Following the Democratic landslide in the election of 1964, which gave Democrats a 2-to-1 majority in both houses of Congress, President Lyndon Johnson exerted his influence to stack the Ways and Means Committee with new Democrats sympathetic to Medicare. Wilbur Mills changed his mind and embraced Medicare. "Mills can count" was the explanation given for his flip-flop. This new political landscape virtually assured that Medicare would sail through Congress with huge majorities.

When it became apparent after the 1964 election that Medicare’s passage was likely to be a slam dunk, the American Medical Association and Republicans scurried to put forward an alternative.

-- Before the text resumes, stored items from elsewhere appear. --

(* ===== verification/HpackTable.v ===== *)
(** * The header table of HTTP/2

    [src/http/v2/ngx_http_v2_table.c]: the static table and the dynamic one, whose
    strings are in a ring of 4096 bytes and whose entries are pointers in an array
    that is used as a ring, grows by 64, and gives the headers of deleted entries
    to new ones.

    A pointer to a header is its index in [hp_heap], a pointer into the storage an
    offset.  [None] is a fault: a slot that was never set, bytes outside the
    storage.  Allocations succeed. *)

From S2P Require Import Prelude.

Definition NGX_HTTP_V2_TABLE_SIZE : Z := 4096.

(** [ngx_http_v2_header_t] by value. *)
Abbreviation header := (list Z * list Z)%type.

Definition ngx_http_v2_static_table : list header := [
  (bytes ":authority", bytes "");
  (bytes ":method", bytes "GET");
  (bytes ":method", bytes "POST");
  (bytes ":path", bytes "/");
  (bytes ":path", bytes "/index.html");
  (bytes ":scheme", bytes "http");
  (bytes ":scheme", bytes "https");
  (bytes ":status", bytes "200");
  (bytes ":status", bytes "204");
  (bytes ":status", bytes "206");
  (bytes ":status", bytes "304");
  (bytes ":status", bytes "400");
  (bytes ":status", bytes "404");
  (bytes ":status", bytes "500");
  (bytes "accept-charset", bytes "");
  (bytes "accept-encoding", bytes "gzip, deflate");
  (bytes "accept-language", bytes "");
  (bytes "accept-ranges", bytes "");
  (bytes "accept", bytes "");
  (bytes "access-control-allow-origin", bytes "");
  (bytes "age", bytes "");
  (bytes "allow", bytes "");
  (bytes "authorization", bytes "");
  (bytes "cache-control", bytes "");
  (bytes "content-disposition", bytes "");
  (bytes "content-encoding", bytes "");
  (bytes "content-language", bytes "");
  (bytes "content-length", bytes "");
  (bytes "content-location", bytes "");
  (bytes "content-range", bytes "");
  (bytes "content-type", bytes "");
  (bytes "cookie", bytes "");
  (bytes "date", bytes "");
  (bytes "etag", bytes "");
  (bytes "expect", bytes "");
  (bytes "expires", bytes "");
  (bytes "from", bytes "");
  (bytes "host", bytes "");
  (bytes "if-match", bytes "");
  (bytes "if-modified-since", bytes "");
  (bytes "if-none-match", bytes "");
  (bytes "if-range", bytes "");
  (bytes "if-unmodified-since", bytes "");
  (bytes "last-modified", bytes "");
  (bytes "link", bytes "");
  (bytes "location", bytes "");
  (bytes "max-forwards", bytes "");
  (bytes "proxy-authenticate", bytes "");
  (bytes "proxy-authorization", bytes "");
  (bytes "range", bytes "");
  (bytes "referer", bytes "");
  (bytes "refresh", bytes "");
  (bytes "retry-after", bytes "");
  (bytes "server", bytes "");
  (bytes "set-cookie", bytes "");
  (bytes "strict-transport-security", bytes "");
  (bytes "transfer-encoding", bytes "");
  (bytes "user-agent", bytes "");
  (bytes "vary", bytes "");
  (bytes "via", bytes "");
  (bytes "www-authenticate", bytes "")
].

Definition NGX_HTTP_V2_STATIC_TABLE_ENTRIES : Z := Z.of_nat (length ngx_http_v2_static_table).

(** An [ngx_http_v2_header_t] whose strings are in the storage. *)
Record hentry : Type := mk_hentry { he_name_len : Z; he_name : Z; he_value_len : Z; he_value : Z }.

(** [ngx_http_v2_hpack_t] and the headers that its entries point to. *)
Record hpack : Type := mk_hpack {
  hp_entries : option (list (option nat));
  hp_added : Z; hp_deleted : Z; hp_reused : Z; hp_allocated : Z;
  hp_size : Z; hp_free : Z;
  hp_storage : list Z; hp_pos : Z;
  hp_heap : list hentry
}.

(** As [ngx_pcalloc] leaves it. *)
Definition hpack_zero : hpack := mk_hpack None 0 0 0 0 0 0 [] 0 [].

Definition set_entries e a d r al t :=
  mk_hpack e a d r al (hp_size t) (hp_free t) (hp_storage t) (hp_pos t) (hp_heap t).
Definition set_deleted d f t :=
  mk_hpack (hp_entries t) (hp_added t) d (hp_reused t) (hp_allocated t) (hp_size t) f
    (hp_storage t) (hp_pos t) (hp_heap t).
Definition set_free f t := set_deleted (hp_deleted t) f t.
Definition set_size s t :=
  mk_hpack (hp_entries t) (hp_added t) (hp_deleted t) (hp_reused t) (hp_allocated t) s (hp_free t)
    (hp_storage t) (hp_pos t) (hp_heap t).
Definition set_storage st p t :=
  mk_hpack (hp_entries t) (hp_added t) (hp_deleted t) (hp_reused t) (hp_allocated t) (hp_size t) (hp_free t)
    st p (hp_heap t).
Definition set_hheap r h t :=
  mk_hpack (hp_entries t) (hp_added t) (hp_deleted t) r (hp_allocated t) (hp_size t) (hp_free t)
    (hp_storage t) (hp_pos t) h.

(** [memcpy] from and to the storage. *)
Definition read_mem (st : list Z) (off len : Z) : option (list Z) :=
  if (0 <=? off) && (0 <=? len) && (off + len <=? Z.of_nat (length st)) then Some (slice st off (off + len))
  else None.

Definition write_mem (st : list Z) (off : Z) (data : list Z) : option (list Z) :=
  if (0 <=? off) && (off + Z.of_nat (length data) <=? Z.of_nat (length st)) then
    Some (take (Z.to_nat off) st ++ data ++ drop (Z.to_nat off + length data) st)
  else None.

(** [entries[i % allocated]] *)
Definition entry_slot (t : hpack) (i : Z) : option nat :=
  entries ← hp_entries t;
  slot ← entries !! Z.to_nat (i mod hp_allocated t);
  slot.

Definition entry_at (t : hpack) (i : Z) : option hentry := p ← entry_slot t i; hp_heap t !! p.

(** ** ngx_http_v2_get_indexed_header *)

(** A string of an entry, which may go on at the start of the storage. *)
Definition copy_string (t : hpack) (data len : Z) : option (list Z) :=
  let rest := NGX_HTTP_V2_TABLE_SIZE - data in
  if rest <? len then
    a ← read_mem (hp_storage t) data rest;
    b ← read_mem (hp_storage t) 0 (len - rest);
    Some (a ++ b)
  else read_mem (hp_storage t) data len.

(** The code and the new [h2c->state.header]. *)
Definition ngx_http_v2_get_indexed_header (t : hpack) (index : Z) (name_only : bool) (old : header)
    : option (Z * header) :=
  if index =? 0 then Some (NGX_ERROR, old)
  else
    let index := index - 1 in
    if index <? NGX_HTTP_V2_STATIC_TABLE_ENTRIES then
      h ← ngx_http_v2_static_table !! Z.to_nat index;
      Some (NGX_OK, h)
    else
      let index := index - NGX_HTTP_V2_STATIC_TABLE_ENTRIES in
      if index <? hp_added t - hp_deleted t then
        entry ← entry_at t (hp_added t - index - 1);
        name ← copy_string t (he_name entry) (he_name_len entry);
        if name_only then Some (NGX_OK, (name, snd old))
        else
          value ← copy_string t (he_value entry) (he_value_len entry);
          Some (NGX_OK, (name, value))
      else Some (NGX_ERROR, old).

(** ** ngx_http_v2_table_account *)

(** [do { ... } while (size > free);] *)
Fixpoint account_loop (fuel : nat) (size : Z) (t : hpack) : option hpack :=
  match fuel with
  | O => None
  | S fuel' =>
      entry ← entry_at t (hp_deleted t);
      let t := set_deleted (hp_deleted t + 1) (hp_free t + (32 + he_name_len entry + he_value_len entry)) t in
      if hp_free t <? size then account_loop fuel' size t else Some t
  end.

(** As many turns as there are entries. *)
Definition hpack_fuel (t : hpack) : nat := Z.to_nat (hp_added t - hp_deleted t).

Definition ngx_http_v2_table_account (t : hpack) (size : Z) : option (Z * hpack) :=
  let size := size + 32 in
  if size <=? hp_free t then Some (NGX_OK, set_free (hp_free t - size) t)
  else if hp_size t <? size then Some (NGX_DECLINED, set_deleted (hp_added t) (hp_size t) t)
  else
    t ← account_loop (hpack_fuel t) size t;
    Some (NGX_OK, set_free (hp_free t - size) t).

(** ** ngx_http_v2_add_header *)

(** The first call allocates; what is in memory before it is written does not
    matter. *)
Definition table_init (t : hpack) : hpack :=
  match hp_entries t with
  | Some _ => t
  | None =>
      mk_hpack (Some (replicate 64 None)) (hp_added t) (hp_deleted t) (hp_reused t) 64
        NGX_HTTP_V2_TABLE_SIZE NGX_HTTP_V2_TABLE_SIZE
        (replicate (Z.to_nat NGX_HTTP_V2_TABLE_SIZE) 0) 0 (hp_heap t)
  end.

(** A string put at [pos], with [avail] bytes to the end: the new storage, [pos]
    and what the code takes for [avail]. *)
Definition put_string (st : list Z) (pos avail : Z) (data : list Z) : option (list Z * Z * Z) :=
  let len := Z.of_nat (length data) in
  if len <=? avail then
    st ← write_mem st pos data;
    Some (st, pos + len, avail - len)
  else
    st ← write_mem st pos (take (Z.to_nat avail) data);
    st ← write_mem st 0 (drop (Z.to_nat avail) data);
    Some (st, len - avail, NGX_HTTP_V2_TABLE_SIZE - len).

(** The array with 64 more slots, the entries in their order at its start. *)
Definition grow_entries (t : hpack) : option hpack :=
  if hp_allocated t =? hp_added t - hp_deleted t then
    entries ← hp_entries t;
    let index := Z.to_nat (hp_deleted t mod hp_allocated t) in
    Some (set_entries (Some (drop index entries ++ take index entries ++ replicate 64 None))
      (hp_allocated t) 0 0 (hp_allocated t + 64) t)
  else Some t.

(** [entries[added++ % allocated] = entry] *)
Definition append_entry (p : nat) (t : hpack) : option hpack :=
  entries ← hp_entries t;
  let i := Z.to_nat (hp_added t mod hp_allocated t) in
  if (i <? length entries)%nat then
    Some (set_entries (Some (<[i := Some p]> entries)) (hp_added t + 1) (hp_deleted t) (hp_reused t)
      (hp_allocated t) t)
  else None.

(** A new header, or one whose entry was deleted. *)
Definition take_entry (t : hpack) : option (nat * hpack) :=
  if hp_reused t =? hp_deleted t then
    Some (length (hp_heap t), set_hheap (hp_reused t) (hp_heap t ++ [mk_hentry 0 0 0 0]) t)
  else
    p ← entry_slot t (hp_reused t);
    Some (p, set_hheap (hp_reused t + 1) (hp_heap t) t).

Definition ngx_http_v2_add_header (t : hpack) (h : header) : option (Z * hpack) :=
  let '(name, value) := h in
  let t := table_init t in
  '(rc, t) ← ngx_http_v2_table_account t (Z.of_nat (length name) + Z.of_nat (length value));
  if negb (rc =? NGX_OK) then Some (NGX_OK, t)
  else
    '(p, t) ← take_entry t;
    let avail := NGX_HTTP_V2_TABLE_SIZE - hp_pos t in
    '(st, pos, avail) ← put_string (hp_storage t) (hp_pos t) avail name;
    '(st, pos', _) ← put_string st pos avail value;
    let e := mk_hentry (Z.of_nat (length name)) (hp_pos t) (Z.of_nat (length value)) pos in
    let t := set_storage st pos' (set_hheap (hp_reused t) (<[p := e]> (hp_heap t)) t) in
    t ← grow_entries t;
    t ← append_entry p t;
    Some (NGX_OK, t).

(** ** ngx_http_v2_table_size *)

Fixpoint size_loop (fuel : nat) (needed : Z) (t : hpack) : option hpack :=
  if i64 (hp_free t) <? needed then
    match fuel with
    | O => None
    | S fuel' =>
        entry ← entry_at t (hp_deleted t);
        size_loop fuel' needed
          (set_deleted (hp_deleted t + 1) (hp_free t + (32 + he_name_len entry + he_value_len entry)) t)
    end
  else Some t.

Definition ngx_http_v2_table_size (t : hpack) (size : Z) : option (Z * hpack) :=
  if NGX_HTTP_V2_TABLE_SIZE <? size then Some (NGX_ERROR, t)
  else
    let needed := i64 (u64 (hp_size t - size)) in
    t ← size_loop (hpack_fuel t) needed t;
    Some (NGX_OK, set_free (u64 (hp_free t - needed)) (set_size size t)).

Example hpack_sample :
  match ngx_http_v2_add_header hpack_zero (bytes "a", bytes "xyz") with
  | Some (rc, t) => rc = NGX_OK /\
      ngx_http_v2_get_indexed_header t 62 false ([], []) = Some (NGX_OK, (bytes "a", bytes "xyz")) /\
      ngx_http_v2_get_indexed_header t 63 false ([], []) = Some (NGX_ERROR, ([], [])) /\
      ngx_http_v2_get_indexed_header t 2 false ([], []) = Some (NGX_OK, (bytes ":method", bytes "GET"))
  | None => False
  end.
Proof. by vm_compute. Qed.
(** The new entry in its slot. *)
Lemma append_entry_spec q t l p h pos :
  table_at (header_size h) q t l -> spare t p -> stored t p q h ->
  hp_added t - hp_reused t < hp_allocated t ->
  pos = q + Z.of_nat (length (fst h)) + Z.of_nat (length (snd h)) ->
  exists t', append_entry p t = Some t' /\ table_at 0 pos t' (h :: l) /\
    hp_pos t' = hp_pos t /\ hp_size t' = hp_size t.
Proof.
  intros T [Hlt Hsp] Hst Hw ->. destruct (ta_entries _ _ _ _ T) as (es & Hes & Hlen).
  pose proof (ta_allocated _ _ _ _ T) as Hal. destruct (ta_counts _ _ _ _ T) as [Hc Hadd].
  unfold append_entry. rewrite Hes. cbn [mbind option_bind].
  pose proof (Z.mod_pos_bound (hp_added t) (hp_allocated t) Hal) as Hm.
  rewrite (proj2 (Nat.ltb_lt _ _)) by lia. eexists. split; [done|]. set (t' := set_entries _ _ _ _ _ t).
  assert (Hnew : entry_slot t' (hp_added t) = Some p).
  { unfold entry_slot, t'. cbn [set_entries hp_entries hp_allocated mbind option_bind].
    by rewrite list_lookup_insert_eq by lia. }
  assert (Hold : forall i, hp_reused t <= i < hp_added t -> entry_slot t' i = entry_slot t i).
  { intros i Hi. unfold entry_slot, t'. cbn [set_entries hp_entries hp_allocated mbind option_bind].
    rewrite Hes. cbn [mbind option_bind]. rewrite list_lookup_insert_ne; [done|].
    intros E. apply Z2Nat.inj in E; [|apply Z.mod_pos_bound; lia|apply Z.mod_pos_bound; lia].
    symmetry in E. by apply (mods_apart (hp_allocated t) i (hp_added t)) in E; [|lia]. }
  assert (Hh' : hp_heap t' = hp_heap t) by done. assert (Ha' : hp_added t' = hp_added t + 1) by done.
  assert (Hr' : hp_reused t' = hp_reused t) by done.
  split; [|done]. destruct T.
  constructor; rewrite ?Hh', ?Ha', ?Hr'; cbn [t' set_entries hp_entries hp_deleted hp_allocated hp_size hp_free
    hp_storage hp_pos length]; try done; try lia.
  - eexists. split; [done|]. by rewrite length_insert.
  - intros i Hi. destruct (decide (i = hp_added t)) as [->|]; [by exists p|]. rewrite Hold by lia. apply ta_slots0. lia.
  - intros i j x Hi Hj H1 H2. destruct (decide (i = hp_added t)) as [->|Hi']; destruct (decide (j = hp_added t)) as [->|Hj'].
    + done.
    + rewrite Hnew in H1. injection H1 as <-. rewrite Hold in H2 by lia. by destruct (Hsp j ltac:(lia)).
    + rewrite Hnew in H2. injection H2 as <-. rewrite Hold in H1 by lia. by destruct (Hsp i ltac:(lia)).
    + rewrite Hold in H1, H2 by lia. apply (ta_apart0 i j x); try done; lia.
  - rewrite table_size_cons. pose proof (header_size_pos h). lia.
  - destruct h as [n v]. cbn [fst snd] in *. cbn [laid]. destruct Hst as (e & He & H1 & H2 & H3 & H4 & H5 & H6 & H7 & H8).
    cbn [fst snd] in *.
    replace (q + Z.of_nat (length n) + Z.of_nat (length v) - Z.of_nat (length v)) with (q + Z.of_nat (length n)) by lia.
    replace (q + Z.of_nat (length n) - Z.of_nat (length n)) with q by lia.
    replace (hp_added t + 1 - 1) with (hp_added t) by lia. split.
    + exists e. split; [|done]. unfold entry_at. rewrite Hnew, Hh'. done.
    + apply (laid_ext t _ (hp_added t)); [done| |done]. intros j Hj. unfold entry_at. by rewrite Hold by lia.
Qed.
(* ===== verification/Hpack.v ===== *)
(** * Header blocks of HTTP/2

    The handlers of [src/http/v2/ngx_http_v2.c] that read a block of compressed
    headers: [ngx_http_v2_state_header_block] to [..._header_complete],
    [ngx_http_v2_handle_continuation], the skipping of padding, and the loop of
    [ngx_http_v2_read_handler] around them; and the integers and strings that
    [ngx_http_v2_filter_module.c] writes.

    The bytes from [pos] to [end] are a list.  A handler may call another one,
    return to the loop, save what it cannot use yet, or fail.  What becomes of a
    header once it is read is left to the class [Request].  [None] is a fault: a
    byte outside the input, or more bytes than were allocated for a string. *)

From S2P Require Import Prelude HeaderLine Huffman HpackTable.

Definition NGX_HTTP_V2_STATE_BUFFER_SIZE : Z := 16.
Definition NGX_HTTP_V2_INT_OCTETS : Z := 4.
Definition NGX_HTTP_V2_FRAME_HEADER_SIZE : Z := 9.
Definition NGX_HTTP_V2_CONTINUATION_FRAME : Z := 9.
Definition NGX_HTTP_V2_END_HEADERS_FLAG : Z := 4.

(** The error codes that these handlers use. *)
Definition NGX_HTTP_V2_PROTOCOL_ERROR : Z := 1.
Definition NGX_HTTP_V2_INTERNAL_ERROR : Z := 2.
Definition NGX_HTTP_V2_SIZE_ERROR : Z := 6.
Definition NGX_HTTP_V2_COMP_ERROR : Z := 9.
Definition NGX_HTTP_V2_ENHANCE_YOUR_CALM : Z := 11.

Definition ngx_http_v2_prefix (bits : Z) : Z := Z.shiftl 1 bits - 1.

(** ** Integers *)

(** [for (shift = 0; p != end; shift += 7)]: the value and [p - start]. *)
Fixpoint int_loop (window : list Z) (n shift value : Z) : option (Z * Z) :=
  match window with
  | [] => None
  | octet :: window' =>
      let value := u64 (value + u64 (Z.shiftl (Z.land octet 0x7f) shift)) in
      if octet <? 128 then Some (value, n + 1) else int_loop window' (n + 1) (shift + 7) value
  end.

(** The value or the code, [h2c->state.length] and the bytes from [*pos] on. *)
Definition ngx_http_v2_parse_int (length : Z) (pos : list Z) (prefix : Z) : option (Z * Z * list Z) :=
  match pos with
  | [] => None
  | c :: rest =>
      let value := Z.land c prefix in
      if negb (value =? prefix) then
        if length =? 0 then Some (NGX_ERROR, length, pos) else Some (value, length - 1, rest)
      else
        let window := take (Z.to_nat NGX_HTTP_V2_INT_OCTETS) pos in
        match int_loop (tail window) 1 0 value with
        | Some (value, n) =>
            if length <? n then Some (NGX_ERROR, length, pos)
            else Some (value, length - n, drop (Z.to_nat n) pos)
        | None =>
            let n := Z.of_nat (List.length window) in
            if length <=? n then Some (NGX_ERROR, length, pos)
            else if n =? NGX_HTTP_V2_INT_OCTETS then Some (NGX_DECLINED, length, pos)
            else Some (NGX_AGAIN, length, pos)
        end
  end.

The AMA foolishly tried to exploit public confusion over the fact that the Medicare proposal covered only hospital expenses but not costs for doctors, surgeons, dentists, and other outpatient services.

Arguing now that Medicare didn’t go far enough, the AMA sought to outflank Medicare with an alternative program that would include outpatient services as well as hospital expenses. "Eldercare," as it was called, provided for a voluntary comprehensive insurance program, administered through the states and financed through means-tested premiums from recipients and federal matching funds. Not to be outdone by the AMA, House Republicans, under new leader Gerald Ford, offered their own alternative, which was similar to Eldercare except that it would be administered by the federal government....

Mr. P
04-02-2010, 04:23 PM
No, they didn't claim anything of the sort.

Medicare isn't broke either, at least yet.

I heard them..if I come across the clips I'll post em.